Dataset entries
——
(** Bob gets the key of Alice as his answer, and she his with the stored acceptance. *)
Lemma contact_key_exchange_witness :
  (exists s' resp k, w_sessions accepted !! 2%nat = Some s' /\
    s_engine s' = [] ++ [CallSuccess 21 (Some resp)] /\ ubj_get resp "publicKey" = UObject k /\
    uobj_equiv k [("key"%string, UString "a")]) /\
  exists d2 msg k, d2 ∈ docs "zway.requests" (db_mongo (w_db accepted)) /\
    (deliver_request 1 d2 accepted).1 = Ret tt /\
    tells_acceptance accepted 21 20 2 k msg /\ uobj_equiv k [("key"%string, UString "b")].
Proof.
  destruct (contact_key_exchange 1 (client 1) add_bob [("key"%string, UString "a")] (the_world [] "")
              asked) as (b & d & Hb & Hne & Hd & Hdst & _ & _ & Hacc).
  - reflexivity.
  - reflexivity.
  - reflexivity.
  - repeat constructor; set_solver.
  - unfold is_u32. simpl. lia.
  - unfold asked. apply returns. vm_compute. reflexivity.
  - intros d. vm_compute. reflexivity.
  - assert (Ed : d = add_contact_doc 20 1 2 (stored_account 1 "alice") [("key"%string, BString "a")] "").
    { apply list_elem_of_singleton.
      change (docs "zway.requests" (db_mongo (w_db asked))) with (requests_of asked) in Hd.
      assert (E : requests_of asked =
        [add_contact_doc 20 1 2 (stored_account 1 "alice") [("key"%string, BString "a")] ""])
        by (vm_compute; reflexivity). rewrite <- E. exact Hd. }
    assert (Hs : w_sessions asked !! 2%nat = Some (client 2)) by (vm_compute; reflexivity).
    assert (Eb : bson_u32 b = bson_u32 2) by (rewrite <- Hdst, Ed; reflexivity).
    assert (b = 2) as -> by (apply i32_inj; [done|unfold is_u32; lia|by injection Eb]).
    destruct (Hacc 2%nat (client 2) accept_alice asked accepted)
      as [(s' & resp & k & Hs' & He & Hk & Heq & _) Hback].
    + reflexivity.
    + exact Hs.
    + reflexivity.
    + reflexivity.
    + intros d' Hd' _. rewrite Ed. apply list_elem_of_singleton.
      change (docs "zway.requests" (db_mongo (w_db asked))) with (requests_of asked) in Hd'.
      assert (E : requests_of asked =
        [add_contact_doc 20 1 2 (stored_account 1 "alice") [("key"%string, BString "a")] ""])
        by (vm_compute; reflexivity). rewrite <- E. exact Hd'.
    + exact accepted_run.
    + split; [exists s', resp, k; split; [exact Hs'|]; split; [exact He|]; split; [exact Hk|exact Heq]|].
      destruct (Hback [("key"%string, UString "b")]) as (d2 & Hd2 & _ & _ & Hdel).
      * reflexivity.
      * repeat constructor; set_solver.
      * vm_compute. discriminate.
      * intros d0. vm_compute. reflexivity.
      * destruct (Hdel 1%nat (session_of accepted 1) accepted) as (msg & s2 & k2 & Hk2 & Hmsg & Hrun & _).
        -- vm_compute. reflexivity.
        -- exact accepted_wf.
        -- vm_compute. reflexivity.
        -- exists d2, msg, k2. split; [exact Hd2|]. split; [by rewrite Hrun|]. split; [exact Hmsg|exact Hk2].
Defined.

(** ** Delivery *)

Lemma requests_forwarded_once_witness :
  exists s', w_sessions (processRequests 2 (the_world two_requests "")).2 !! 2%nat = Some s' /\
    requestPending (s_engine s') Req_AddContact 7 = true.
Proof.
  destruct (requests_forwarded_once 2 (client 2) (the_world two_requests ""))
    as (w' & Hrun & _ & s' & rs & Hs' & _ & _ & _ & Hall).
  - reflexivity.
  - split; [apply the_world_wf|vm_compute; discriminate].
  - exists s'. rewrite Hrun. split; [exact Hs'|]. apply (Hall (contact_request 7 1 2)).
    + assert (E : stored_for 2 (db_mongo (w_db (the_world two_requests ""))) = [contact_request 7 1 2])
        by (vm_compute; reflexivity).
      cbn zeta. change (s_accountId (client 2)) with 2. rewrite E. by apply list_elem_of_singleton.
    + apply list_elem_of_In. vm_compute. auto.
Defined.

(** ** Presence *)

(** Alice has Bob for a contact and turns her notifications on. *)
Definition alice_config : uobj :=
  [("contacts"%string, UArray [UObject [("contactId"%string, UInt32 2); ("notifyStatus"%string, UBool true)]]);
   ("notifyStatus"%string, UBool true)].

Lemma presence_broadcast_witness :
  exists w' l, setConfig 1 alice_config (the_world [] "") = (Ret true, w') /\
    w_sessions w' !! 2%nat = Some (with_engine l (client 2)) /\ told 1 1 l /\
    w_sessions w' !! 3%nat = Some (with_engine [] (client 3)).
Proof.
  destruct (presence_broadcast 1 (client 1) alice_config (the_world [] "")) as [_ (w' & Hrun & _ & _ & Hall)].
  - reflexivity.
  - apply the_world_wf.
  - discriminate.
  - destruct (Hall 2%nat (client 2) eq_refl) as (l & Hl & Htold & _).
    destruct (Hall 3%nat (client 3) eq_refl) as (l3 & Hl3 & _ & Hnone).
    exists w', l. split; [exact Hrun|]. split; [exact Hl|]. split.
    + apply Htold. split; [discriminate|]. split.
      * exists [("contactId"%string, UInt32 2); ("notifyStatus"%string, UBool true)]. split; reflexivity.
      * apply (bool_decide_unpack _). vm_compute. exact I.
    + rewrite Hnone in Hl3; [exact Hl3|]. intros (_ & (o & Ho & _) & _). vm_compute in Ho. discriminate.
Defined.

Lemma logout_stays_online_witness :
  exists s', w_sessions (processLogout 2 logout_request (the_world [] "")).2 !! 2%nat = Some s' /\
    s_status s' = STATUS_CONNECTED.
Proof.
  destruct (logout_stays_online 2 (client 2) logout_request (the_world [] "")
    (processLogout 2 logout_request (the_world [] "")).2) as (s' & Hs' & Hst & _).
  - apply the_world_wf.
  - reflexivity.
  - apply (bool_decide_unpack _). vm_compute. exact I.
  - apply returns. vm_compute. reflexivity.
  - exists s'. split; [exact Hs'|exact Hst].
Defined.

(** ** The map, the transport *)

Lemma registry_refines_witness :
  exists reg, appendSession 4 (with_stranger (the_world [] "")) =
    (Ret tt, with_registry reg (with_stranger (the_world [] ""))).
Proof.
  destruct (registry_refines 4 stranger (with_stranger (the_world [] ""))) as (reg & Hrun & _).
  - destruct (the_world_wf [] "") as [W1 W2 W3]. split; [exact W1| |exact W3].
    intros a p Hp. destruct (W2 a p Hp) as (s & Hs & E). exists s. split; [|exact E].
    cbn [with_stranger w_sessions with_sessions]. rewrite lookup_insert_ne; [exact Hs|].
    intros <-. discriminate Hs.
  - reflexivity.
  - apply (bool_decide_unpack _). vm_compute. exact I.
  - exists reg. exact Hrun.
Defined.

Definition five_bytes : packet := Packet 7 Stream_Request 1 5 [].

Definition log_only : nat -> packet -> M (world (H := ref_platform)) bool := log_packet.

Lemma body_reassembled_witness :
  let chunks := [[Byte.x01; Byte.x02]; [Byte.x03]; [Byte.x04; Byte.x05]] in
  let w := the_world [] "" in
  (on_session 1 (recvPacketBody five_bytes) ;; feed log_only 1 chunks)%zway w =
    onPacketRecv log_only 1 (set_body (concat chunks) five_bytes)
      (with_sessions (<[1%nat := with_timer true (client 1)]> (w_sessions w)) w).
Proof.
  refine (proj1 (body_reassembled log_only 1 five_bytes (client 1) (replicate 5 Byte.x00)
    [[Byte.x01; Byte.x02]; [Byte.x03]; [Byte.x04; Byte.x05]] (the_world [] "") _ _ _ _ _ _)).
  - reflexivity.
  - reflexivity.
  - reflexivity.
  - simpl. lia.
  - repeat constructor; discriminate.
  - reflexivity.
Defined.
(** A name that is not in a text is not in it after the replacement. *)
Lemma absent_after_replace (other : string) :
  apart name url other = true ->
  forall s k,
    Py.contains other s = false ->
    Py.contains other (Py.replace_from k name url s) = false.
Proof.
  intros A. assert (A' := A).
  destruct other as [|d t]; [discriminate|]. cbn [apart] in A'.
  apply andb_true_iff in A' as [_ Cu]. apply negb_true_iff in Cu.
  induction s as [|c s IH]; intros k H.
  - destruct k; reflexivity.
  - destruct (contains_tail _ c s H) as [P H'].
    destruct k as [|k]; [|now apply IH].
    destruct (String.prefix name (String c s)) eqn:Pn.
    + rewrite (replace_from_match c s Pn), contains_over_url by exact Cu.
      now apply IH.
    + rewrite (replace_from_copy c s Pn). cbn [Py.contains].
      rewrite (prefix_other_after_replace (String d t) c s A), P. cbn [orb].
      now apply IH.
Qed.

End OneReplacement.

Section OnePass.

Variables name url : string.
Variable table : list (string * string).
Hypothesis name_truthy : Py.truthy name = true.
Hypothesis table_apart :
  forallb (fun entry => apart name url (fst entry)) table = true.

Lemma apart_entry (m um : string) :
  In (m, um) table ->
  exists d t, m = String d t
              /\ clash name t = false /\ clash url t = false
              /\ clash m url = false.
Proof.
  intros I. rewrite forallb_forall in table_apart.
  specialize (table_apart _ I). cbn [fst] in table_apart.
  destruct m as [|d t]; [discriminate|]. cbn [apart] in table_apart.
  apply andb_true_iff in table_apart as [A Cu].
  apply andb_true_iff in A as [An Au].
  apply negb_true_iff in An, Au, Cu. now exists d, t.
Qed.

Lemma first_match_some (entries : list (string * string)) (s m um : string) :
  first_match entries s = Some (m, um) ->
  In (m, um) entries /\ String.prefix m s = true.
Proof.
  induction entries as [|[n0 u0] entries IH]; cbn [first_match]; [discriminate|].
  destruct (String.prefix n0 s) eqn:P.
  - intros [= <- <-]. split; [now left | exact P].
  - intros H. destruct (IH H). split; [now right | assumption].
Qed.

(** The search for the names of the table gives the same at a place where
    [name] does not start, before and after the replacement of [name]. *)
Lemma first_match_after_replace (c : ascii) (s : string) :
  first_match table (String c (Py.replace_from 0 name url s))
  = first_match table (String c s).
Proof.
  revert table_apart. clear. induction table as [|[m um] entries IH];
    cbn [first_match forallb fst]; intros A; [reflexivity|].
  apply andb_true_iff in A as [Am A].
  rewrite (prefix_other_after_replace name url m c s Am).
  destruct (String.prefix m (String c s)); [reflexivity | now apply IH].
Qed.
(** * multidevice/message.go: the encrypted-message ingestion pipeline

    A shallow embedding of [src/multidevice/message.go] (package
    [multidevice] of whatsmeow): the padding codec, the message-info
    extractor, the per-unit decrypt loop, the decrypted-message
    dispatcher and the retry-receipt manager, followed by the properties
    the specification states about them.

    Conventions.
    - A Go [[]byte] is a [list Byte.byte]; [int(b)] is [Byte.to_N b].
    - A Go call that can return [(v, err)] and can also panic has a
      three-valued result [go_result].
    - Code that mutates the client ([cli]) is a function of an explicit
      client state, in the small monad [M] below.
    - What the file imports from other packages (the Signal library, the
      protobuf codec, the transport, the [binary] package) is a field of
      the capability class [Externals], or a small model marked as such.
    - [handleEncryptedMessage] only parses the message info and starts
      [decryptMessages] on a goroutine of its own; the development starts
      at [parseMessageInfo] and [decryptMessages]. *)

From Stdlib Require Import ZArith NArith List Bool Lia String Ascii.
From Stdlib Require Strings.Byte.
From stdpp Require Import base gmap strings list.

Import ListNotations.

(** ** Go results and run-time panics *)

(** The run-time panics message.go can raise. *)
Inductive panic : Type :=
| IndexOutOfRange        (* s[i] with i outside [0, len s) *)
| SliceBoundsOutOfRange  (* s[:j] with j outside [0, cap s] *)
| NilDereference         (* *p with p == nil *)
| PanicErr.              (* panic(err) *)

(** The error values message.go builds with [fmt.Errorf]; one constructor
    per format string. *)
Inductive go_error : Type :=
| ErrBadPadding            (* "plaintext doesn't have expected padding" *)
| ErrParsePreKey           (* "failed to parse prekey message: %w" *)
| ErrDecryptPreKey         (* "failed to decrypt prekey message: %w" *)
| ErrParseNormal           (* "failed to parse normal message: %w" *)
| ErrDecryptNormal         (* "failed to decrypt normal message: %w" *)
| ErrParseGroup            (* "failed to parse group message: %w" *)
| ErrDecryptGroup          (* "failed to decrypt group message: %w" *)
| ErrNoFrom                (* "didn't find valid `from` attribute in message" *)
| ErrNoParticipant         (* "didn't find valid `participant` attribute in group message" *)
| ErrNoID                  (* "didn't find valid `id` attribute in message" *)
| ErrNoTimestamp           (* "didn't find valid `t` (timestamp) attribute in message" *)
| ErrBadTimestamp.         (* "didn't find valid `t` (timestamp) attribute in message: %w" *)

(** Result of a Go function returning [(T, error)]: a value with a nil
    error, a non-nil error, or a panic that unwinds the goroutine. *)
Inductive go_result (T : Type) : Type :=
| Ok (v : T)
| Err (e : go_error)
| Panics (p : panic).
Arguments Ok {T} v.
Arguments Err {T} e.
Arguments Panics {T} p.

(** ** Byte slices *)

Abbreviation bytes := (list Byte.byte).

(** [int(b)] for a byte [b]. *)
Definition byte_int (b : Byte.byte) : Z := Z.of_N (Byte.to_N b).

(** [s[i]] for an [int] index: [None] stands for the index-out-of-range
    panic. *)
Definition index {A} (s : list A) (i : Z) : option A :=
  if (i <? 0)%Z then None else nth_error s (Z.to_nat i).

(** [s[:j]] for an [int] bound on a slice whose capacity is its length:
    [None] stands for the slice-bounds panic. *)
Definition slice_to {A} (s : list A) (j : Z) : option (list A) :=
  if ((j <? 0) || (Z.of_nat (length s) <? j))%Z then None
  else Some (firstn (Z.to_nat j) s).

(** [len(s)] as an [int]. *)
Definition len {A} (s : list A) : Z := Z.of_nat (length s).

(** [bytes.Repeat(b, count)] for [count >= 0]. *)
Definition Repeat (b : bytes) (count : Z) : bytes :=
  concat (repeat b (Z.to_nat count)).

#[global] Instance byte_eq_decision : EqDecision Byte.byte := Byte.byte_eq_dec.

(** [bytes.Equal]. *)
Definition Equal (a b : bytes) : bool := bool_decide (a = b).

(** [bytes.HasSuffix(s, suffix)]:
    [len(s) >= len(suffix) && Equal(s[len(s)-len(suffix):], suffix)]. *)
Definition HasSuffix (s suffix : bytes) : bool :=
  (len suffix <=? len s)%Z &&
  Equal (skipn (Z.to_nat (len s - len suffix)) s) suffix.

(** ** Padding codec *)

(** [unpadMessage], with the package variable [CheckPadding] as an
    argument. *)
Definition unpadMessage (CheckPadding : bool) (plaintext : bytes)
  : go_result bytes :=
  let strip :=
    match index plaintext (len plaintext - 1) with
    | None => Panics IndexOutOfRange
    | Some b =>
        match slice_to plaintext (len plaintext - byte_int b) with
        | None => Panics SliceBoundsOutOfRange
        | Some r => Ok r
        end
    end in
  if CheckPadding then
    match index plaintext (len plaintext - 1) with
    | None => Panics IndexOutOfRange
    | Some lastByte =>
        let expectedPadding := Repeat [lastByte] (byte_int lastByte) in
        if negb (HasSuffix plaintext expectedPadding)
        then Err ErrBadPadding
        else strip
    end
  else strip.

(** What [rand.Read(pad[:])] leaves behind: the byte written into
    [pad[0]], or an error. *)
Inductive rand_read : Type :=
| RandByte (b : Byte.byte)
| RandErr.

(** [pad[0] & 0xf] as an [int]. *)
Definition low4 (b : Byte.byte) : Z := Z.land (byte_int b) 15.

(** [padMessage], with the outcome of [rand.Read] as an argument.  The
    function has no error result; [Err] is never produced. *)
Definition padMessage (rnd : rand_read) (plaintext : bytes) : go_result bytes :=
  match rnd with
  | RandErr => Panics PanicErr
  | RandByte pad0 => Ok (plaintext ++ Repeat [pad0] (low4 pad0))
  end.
——
Return every line from the entries that holds the string "SliceBoundsOutOfRange".

▶ _REPLY TO THE EXERCISE_
| SliceBoundsOutOfRange  (* s[:j] with j outside [0, cap s] *)
        | None => Panics SliceBoundsOutOfRange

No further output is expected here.